Dalam situasi normal, Widodo dibantu 10 pekerja dapat memproduksi 200 kg keripik per hari. Sejak kenaikan harga tiket pesawat dan diberlakukannya bagasi berbayar, produksinya turun menjadi 150 kg. Usaha kecil menengah itu biasanya memasok keripik untuk 10 toko oleh-oleh di Padang.
”Permintaan toko oleh-oleh berkurang. Biasanya toko meminta pasokan dua kali seminggu. Sekarang, kecuali Lebaran, hanya sekali seminggu, bahkan kurang,” kata Widodo.
Dilanjutkan Widodo, sejauh ini perusahaannya memang masih bisa bertahan. Belum ada pengurangan tenaga kerja meskipun jam kerja mereka berkurang. Namun, jika kondisi begini berlarut-larut, dia cemas tidak bisa bertahan.

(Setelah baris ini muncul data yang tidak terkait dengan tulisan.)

Lemma malloc_align_spec_witness : heap_wf demo_heap [Seg false 1040] /\
  exists h', malloc_align 5 100 32 demo_heap = Ret 0x81b00020 h' /\ load32 0x81b0001c (bytes h') = 0x81b00018.
Proof.
  destruct demo_heap_wf as [HW _]. split; [exact HW|].
  destruct (malloc_align_spec 5 100 5 demo_heap [Seg false 1040] HW) as (r & h' & l' & E & _ & _ & H);
    [lia|lia|lia|vm_compute; discriminate|simpl; lia|].
  assert (E' : exists h2, malloc_align 5 100 (2 ^ 5) demo_heap = Ret 0x81b00020 h2 /\
                          load32 0x81b0001c (bytes h2) = 0x81b00018)
    by (eexists; split; vm_compute; reflexivity).
  destruct E' as (h2 & E2 & E3). rewrite E in E2. injection E2 as -> ->. exists h2. split; [exact E|exact E3].
Defined.

(** ** Sizes that wrap around *)

(** The alignment of the size wraps: a request for one of the last seven sizes
    before [2^32] gives a block of 16 bytes. *)
Lemma malloc_size_wraps (fuel : nat) (n : Z) (h : heap) (l : list seg) :
  heap_wf h l -> 2 ^ 32 - 7 <= n < 2 ^ 32 -> (length l < fuel)%nat ->
  exists r h', malloc fuel n h = Ret r h' /\ malloc fuel 16 h = Ret r h'.
Proof.
  intros HW Hn Hf. pose proof HW as [[S1 S2 _ _ _ _ _ _] _ _ _ Hs Hnest].
  destruct (malloc_block fuel 16 h l HW) as (r & h' & l' & E & _); [lia|lia|zlia|done|].
  exists r, h'. split; [|done]. rewrite <- E. unfold malloc. rewrite !in_thread by done. rewrite !taken by done.
  replace (n =? 0) with false by lia. change (16 =? 0) with false. cbv beta iota.
  assert (Ea : RT_ALIGN n RT_ALIGN_SIZE = 0).
  { unfold RT_ALIGN. change RT_ALIGN_SIZE with 8. replace (u32 (n + 8 - 1)) with (n + 7 - 2 ^ 32) by zlia.
    change (8 - 1) with (2 ^ 3 - 1). rewrite land_not_pow2 by lia. zlia. }
  rewrite Ea. change (RT_ALIGN 16 RT_ALIGN_SIZE) with 16.
  cbn [mem_size_aligned set_counter set_heap_sem].
  replace (0 >? mem_size_aligned h) with false by lia. by replace (16 >? mem_size_aligned h) with false by lia.
Qed.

Widodo mengharapkan, pemerintah bisa menyelesaikan persoalan tersebut sehingga kunjungan wisatawan kembali ramai.
Biro wisata
Sebelumnya, sejumlah biro perjalanan wisata di Sumbar juga mengeluh karena terdampak kenaikan harga tiket pesawat, terutama yang fokus menggarap paket wisata domestik. Mahalnya harga tiket menyebabkan wisatawan menunda rekreasi ataupun mengalihkan tujuan ke luar negeri dan lokasi lain yang gampang ditempuh dengan jalur darat.

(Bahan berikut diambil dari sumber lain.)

(* ===== verification/RtList.v ===== *)
(** * Intrusive doubly linked lists ([rt_list_t], os/thread.c)

    Every kernel queue is a circular list of nodes embedded in the kernel's
    objects.  The model keeps the [next] and [prev] fields of every node and
    translates the five list routines pointer by pointer; [ring] relates a list
    head to the sequence of nodes a traversal meets, and [qwf] does so for every
    head of the kernel at once. *)

From S2P Require Import Prelude.

(** The nodes of the program: the list heads of os/thread.c and of the
    semaphores and mailboxes, and the three nodes embedded in each
    [struct rt_thread]. *)
Inductive node : Set :=
  | NReady (prio : Z)      (* &rt_thread_priority_table[prio] *)
  | NDead                  (* &rt_thread_dead *)
  | NAll                   (* &rt_all_thread *)
  | NTimers                (* &rt_timer_list *)
  | NSem (s : Z)           (* &sem->suspend_thread_list *)
  | NMbRecv (m : Z)        (* &mb->suspend_thread_list *)
  | NMbSend (m : Z)        (* &mb->suspend_sender_thread *)
  | NT (t : Z)             (* &thread->tlist *)
  | NA (t : Z)             (* &thread->allList *)
  | NTm (t : Z).           (* &thread->thread_timer.timelist *)

#[export] Instance node_eq_dec : EqDecision node.
Proof. solve_decision. Defined.

Record links : Type := Links { nxt : node -> node; prv : node -> node }.

Definition set_nxt (L : links) (n v : node) : links :=
  Links (fupd (nxt L) n v) (prv L).
Definition set_prv (L : links) (n v : node) : links :=
  Links (nxt L) (fupd (prv L) n v).

(** ** The routines *)

Definition rt_list_init (L : links) (l : node) : links :=
  set_nxt (set_prv L l l) l l.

Ketua Asosiasi Perusahaan Perjalanan Wisata Indonesia (Asita) Sumbar Ian Hanafiah mengatakan, sebagian besar biro perjalanan wisata di Sumbar fokus menggarap paket wisata ke luar negeri agar tetap bertahan.
Paket ke luar negeri, kata Ian, lebih diminati karena saat ini lebih murah. Perjalanan ke luar negeri sebagian besar dilayani maskapai penerbangan asing yang tidak memberlakukan kenaikan harga tiket. Tiket pesawat merupakan komponen termahal dari biaya jalan-jalan, mencapai 40 persen dari total biaya.
”Apa boleh buat, kami terpaksa menjual paket wisata ke luar negeri. Walaupun kami tahu itu merugikan negara karena devisa berkurang, itu harus dilakukan daripada bangkrut. Sementara, terpaksa kami lupakan idealisme,” kata Ian, yang juga pemilik Ero Tour and Travel.
Selain beralih menjual paket ke luar negeri, ada pula biro wisata perjalanan yang terpaksa berhenti sementara karena target pasarnya adalah wisatawan domestik dari luar Sumbar. Biro perjalanan wisata Pelangi Holiday, misalnya, berhenti sementara karena nyaris tidak ada pesanan sejak awal tahun.
”Sejak Januari saya banting setir ke bisnis lain. Berhenti total karena hampir tidak ada pesanan,” kata Rusdi Chaprian (39), pemilik Pelangi Holiday. Biasanya, biro yang berdiri sejak 2013 itu setiap bulan bisa mendatangkan sekitar 500 wisatawan domestik ke Sumbar.